*** Opening Materials provided ***

(** One case split on an answer of the environment or a test of the
    handler, innermost scrutinees only. *)
Ltac split_once :=
  match goal with
  | |- context [String.eqb (method ?r) ?m] =>
      destruct (String.eqb (method r) m) eqn:?
  | |- context [auth_getUser ?e ?t] => destruct (auth_getUser e t) eqn:?
  | |- context [select_fault ?e] => destruct (select_fault e) eqn:?
  | |- context [filter (owned_by ?u) (profiles ?w)] =>
      destruct (filter (owned_by u) (profiles w)) eqn:?
  | |- context [stripe_customer_id ?p] => destruct (stripe_customer_id p) eqn:?
  | |- context [negb (String.eqb ?x EmptyString)] =>
      destruct (negb (String.eqb x EmptyString)) eqn:?
  | |- context [customers_create ?e ?p] => destruct (customers_create e p) eqn:?
  | |- context [update_fault ?e] => destruct (update_fault e) eqn:?
  | |- context [STRIPE_PRICE_ID ?e] => destruct (STRIPE_PRICE_ID e) eqn:?
  | |- context [sessions_create ?e ?p] => destruct (sessions_create e p) eqn:?
  | |- context [match ?x with _ => _ end] => is_var x; destruct x
  end.

Ltac by_cases :=
  repeat (split_once; cbn in *; unfold nonempty in *; try congruence).

Ltac read_trace :=
  unfold customer_creations, session_creations, profile_updates,
    profile_reads;
  cbn; rewrite ?filter_app; cbn; rewrite ?app_nil_r; auto.

(** **** The bearer token *)

Lemma split_without_separator (sep : ascii) (s : string) :
  JsSplit.contains sep s = false -> JsSplit.split sep s = [s].
Proof.
  induction s as [|c s IH]; cbn; [reflexivity|].
  rewrite Ascii.eqb_sym. destruct (Ascii.eqb c sep); cbn; [discriminate|].
  intros H. rewrite (IH H). reflexivity.
Qed.

Lemma split_at_first_separator (sep : ascii) (a b : string) :
  JsSplit.contains sep a = false ->
  JsSplit.split sep (a ++ String sep b) = a :: JsSplit.split sep b.
Proof.
  induction a as [|c a IH]; cbn.
  - rewrite Ascii.eqb_refl. reflexivity.
  - rewrite Ascii.eqb_sym. destruct (Ascii.eqb c sep); cbn; [discriminate|].
    intros H. rewrite (IH H). reflexivity.
Qed.

(** X12.  The token handed to the identity service is the second
    space-separated word of the [Authorization] header: the credential of
    a well-formed [scheme credential] header, and the empty string when
    the header is absent or has no space. *)
Theorem X12_bearer_token (m : string) (o : option string)
    (scheme credential : string) :
  JsSplit.contains " " scheme = false ->
  JsSplit.contains " " credential = false ->
  token (mkRequest m (Some (scheme ++ " " ++ credential)) o) = credential
  /\ token (mkRequest m (Some scheme) o) = EmptyString
  /\ token (mkRequest m None o) = EmptyString.
Proof.
  intros Hs Hc. unfold token, JsSplit.segment. cbn [authorization].
  repeat split.
  - change (scheme ++ " " ++ credential)
      with (scheme ++ String " " credential).
    rewrite (split_at_first_separator _ _ _ Hs).
    rewrite (split_without_separator _ _ Hc). reflexivity.
  - rewrite (split_without_separator _ _ Hs). reflexivity.
Qed.

Lemma X12_witness :
  token (mkRequest "POST" (Some ("Bearer" ++ " " ++ "carol-token")) None)
  = "carol-token".
Proof.
  refine (proj1 (X12_bearer_token "POST" None "Bearer" "carol-token" _ _));
    reflexivity.
Defined.

(** **** The customer *)

Lemma owned_by_set_customer (uid customerId : string) (p : profile) :
  owned_by uid (set_customer customerId p) = owned_by uid p.
Proof. reflexivity. Qed.

Lemma filter_with_customer (uid customerId : string) (ps : list profile) :
  filter (owned_by uid) (with_customer uid customerId ps)
  = map (set_customer customerId) (filter (owned_by uid) ps).
Proof.
  unfold with_customer. induction ps as [|p ps IH]; cbn; [reflexivity|].
  destruct (owned_by uid p) eqn:Hp.
  - rewrite owned_by_set_customer, Hp. cbn. rewrite IH. reflexivity.
  - rewrite Hp. exact IH.
Qed.



(** X14.  Without [STRIPE_PRICE_ID] (unset or empty) no request ever
    creates a checkout session, and no response has status 200. *)
Theorem X14_no_session_without_a_price
    (env : Env) (req : request) (w : world) :
  JsString.truthy (STRIPE_PRICE_ID env) = false ->
  session_creations (trace (snd (serve env req w)))
  = session_creations (trace w)
  /\ status (fst (serve env req w)) <> 200%Z.
Proof.
  intros Hprice. run_handler. by_cases; split; try discriminate; read_trace.
Qed.

Lemma X14_witness :
  session_creations
    (trace (snd (serve (StripeSample.env_with None None) StripeSample.checkout
                       StripeSample.w0)))
  = session_creations (trace StripeSample.w0).
Proof.
  refine (proj1 (X14_no_session_without_a_price
                   (StripeSample.env_with None None) StripeSample.checkout
                   StripeSample.w0 _)).
  reflexivity.
Defined.

(** The run that creates a customer: its world, whatever comes after. *)
Lemma run_creating_customer
    (env : Env) (req : request) (w : world) (u : user) (p : profile)
    (customerId : string) :
  method req <> "OPTIONS" ->
  auth_getUser env (token req) = AuthUser (Some u) ->
  select_fault env = None ->
  filter (owned_by (id u)) (profiles w) = [p] ->
  JsString.truthy (stripe_customer_id p) = false ->
  customers_create env (customer_request env u) = StripeResolves customerId ->
  profiles (snd (serve env req w))
  = match update_fault env with
    | Some _ => profiles w
    | None => with_customer (id u) customerId (profiles w)
    end
  /\ customer_creations (trace (snd (serve env req w)))
     = (customer_creations (trace w)
        ++ [CustomersCreate (customer_request env u)])%list
  /\ profile_updates (trace (snd (serve env req w)))
     = (profile_updates (trace w) ++ [UpdateProfile (id u) customerId])%list.
Proof.
  intros Hm Hu Hsel Hp Hc Hcreate.
  apply String.eqb_neq in Hm.
  unfold customer_request, email_of in *.
  unfold with_customer. run_handler.
  rewrite Hm, Hu. cbn. rewrite Hsel, Hp. cbn.
  destruct (stripe_customer_id p) as [existing|]; cbn in Hc |- *.
  - unfold nonempty in *. rewrite Hc. cbn. rewrite Hcreate. cbn.
    by_cases; repeat split; read_trace.
  - rewrite Hcreate. cbn. by_cases; repeat split; read_trace.
Qed.



(** X16.  Nothing happens for a caller the identity service does not
    resolve: the request (not a preflight) is answered 400, no profile is
    read or written, and no Stripe call is made. *)
Theorem X16_unauthenticated_checkout
    (env : Env) (req : request) (w : world) :
  method req <> "OPTIONS" ->
  (forall u : user, auth_getUser env (token req) <> AuthUser (Some u)) ->
  fst (serve env req w)
  = mkResponse 400 CorsJson
      (ErrorJson (match auth_getUser env (token req) with
                  | AuthError msg => "Authentication failed: " ++ msg
                  | AuthUser _ => "No user found"
                  end))
  /\ profiles (snd (serve env req w)) = profiles w
  /\ profile_reads (trace (snd (serve env req w))) = profile_reads (trace w)
  /\ customer_creations (trace (snd (serve env req w)))
     = customer_creations (trace w)
  /\ session_creations (trace (snd (serve env req w)))
     = session_creations (trace w).
Proof.
  intros Hm Hnone. apply String.eqb_neq in Hm.
  run_handler. rewrite Hm.
  destruct (auth_getUser env (token req)) as [msg|[u|]] eqn:Hu; cbn.
  - repeat split; read_trace.
  - exfalso. exact (Hnone u eq_refl).
  - repeat split; read_trace.
Qed.

Lemma X16_witness :
  fst (serve StripeSample.env (mkRequest "POST" None None) StripeSample.w0)
  = mkResponse 400 CorsJson (ErrorJson "Authentication failed: invalid JWT").
Proof.
  refine (proj1 (X16_unauthenticated_checkout StripeSample.env
                   (mkRequest "POST" None None) StripeSample.w0 _ _)).
  - discriminate.
  - intros u. discriminate.
Defined.

(** The run that finds a customer on the profile. *)
Lemma run_reusing_customer
    (env : Env) (req : request) (w : world) (u : user) (p : profile)
    (customerId : string) :
  method req <> "OPTIONS" ->
  auth_getUser env (token req) = AuthUser (Some u) ->
  select_fault env = None ->
  filter (owned_by (id u)) (profiles w) = [p] ->
  stripe_customer_id p = Some customerId ->
  nonempty customerId = true ->
  profiles (snd (serve env req w)) = profiles w
  /\ customer_creations (trace (snd (serve env req w)))
     = customer_creations (trace w)
  /\ profile_updates (trace (snd (serve env req w)))
     = profile_updates (trace w).
Proof.
  intros Hm Hu Hsel Hp Hc Hne.
  apply String.eqb_neq in Hm. run_handler.
  rewrite Hm, Hu. cbn. rewrite Hsel, Hp. cbn. rewrite Hc. cbn.
  unfold nonempty in *. rewrite Hne. cbn.
  by_cases; repeat split; read_trace.
Qed.

(** X17.  Asking twice makes one customer: when the first request
    created a customer and wrote it to the profile, the same request sent
    again creates none and writes nothing more to the profile. *)
Theorem X17_second_request_reuses_the_customer
    (env : Env) (req : request) (w : world) (u : user) (p : profile)
    (customerId : string) :
  method req <> "OPTIONS" ->
  auth_getUser env (token req) = AuthUser (Some u) ->
  select_fault env = None ->
  filter (owned_by (id u)) (profiles w) = [p] ->
  JsString.truthy (stripe_customer_id p) = false ->
  customers_create env (customer_request env u) = StripeResolves customerId ->
  nonempty customerId = true ->
  update_fault env = None ->
  let w1 := snd (serve env req w) in
  let w2 := snd (serve env req w1) in
  customer_creations (trace w2)
  = (customer_creations (trace w)
     ++ [CustomersCreate (customer_request env u)])%list
  /\ profile_updates (trace w2)
     = (profile_updates (trace w) ++ [UpdateProfile (id u) customerId])%list
  /\ profiles w2 = profiles w1.
Proof.
  intros Hm Hu Hsel Hp Hc Hcreate Hne Hupd w1 w2.
  destruct (run_creating_customer env req w u p customerId
              Hm Hu Hsel Hp Hc Hcreate) as (Hprofiles & Hcreated & Hupdated).
  rewrite Hupd in Hprofiles. fold w1 in Hprofiles, Hcreated, Hupdated.
  assert (filter (owned_by (id u)) (profiles w1) = [set_customer customerId p])
    as Hp1.
  { rewrite Hprofiles, filter_with_customer, Hp. reflexivity. }
  destruct (run_reusing_customer env req w1 u (set_customer customerId p)
              customerId Hm Hu Hsel Hp1 eq_refl Hne)
    as (Hsame & Hnone & Hnoupd).
  fold w2 in Hsame, Hnone, Hnoupd.
  rewrite Hnone, Hnoupd, Hcreated, Hupdated. auto.
Qed.

Lemma X17_witness :
  customer_creations
    (trace (snd (serve StripeSample.env StripeSample.checkout
                       (snd (serve StripeSample.env StripeSample.checkout
                                   StripeSample.w0)))))
  = [CustomersCreate (customer_request StripeSample.env StripeSample.carol)].
Proof.
  refine (proj1 (X17_second_request_reuses_the_customer
                   StripeSample.env StripeSample.checkout StripeSample.w0
                   StripeSample.carol StripeSample.fresh_profile "cus_1"
                   _ _ _ _ _ _ _ _)).
  - discriminate.
  - reflexivity.
  - reflexivity.
  - reflexivity.
  - reflexivity.
  - reflexivity.
  - reflexivity.
  - reflexivity.
Defined.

*** Closing Materials provided ***

Copy the records above exactly, from the first line through the line containing "(stripe_customer_id p) eqn:?", and include nothing else.

■ Response to the task ■
(** One case split on an answer of the environment or a test of the
    handler, innermost scrutinees only. *)
Ltac split_once :=
  match goal with
  | |- context [String.eqb (method ?r) ?m] =>
      destruct (String.eqb (method r) m) eqn:?
  | |- context [auth_getUser ?e ?t] => destruct (auth_getUser e t) eqn:?
  | |- context [select_fault ?e] => destruct (select_fault e) eqn:?
  | |- context [filter (owned_by ?u) (profiles ?w)] =>
      destruct (filter (owned_by u) (profiles w)) eqn:?
  | |- context [stripe_customer_id ?p] => destruct (stripe_customer_id p) eqn:?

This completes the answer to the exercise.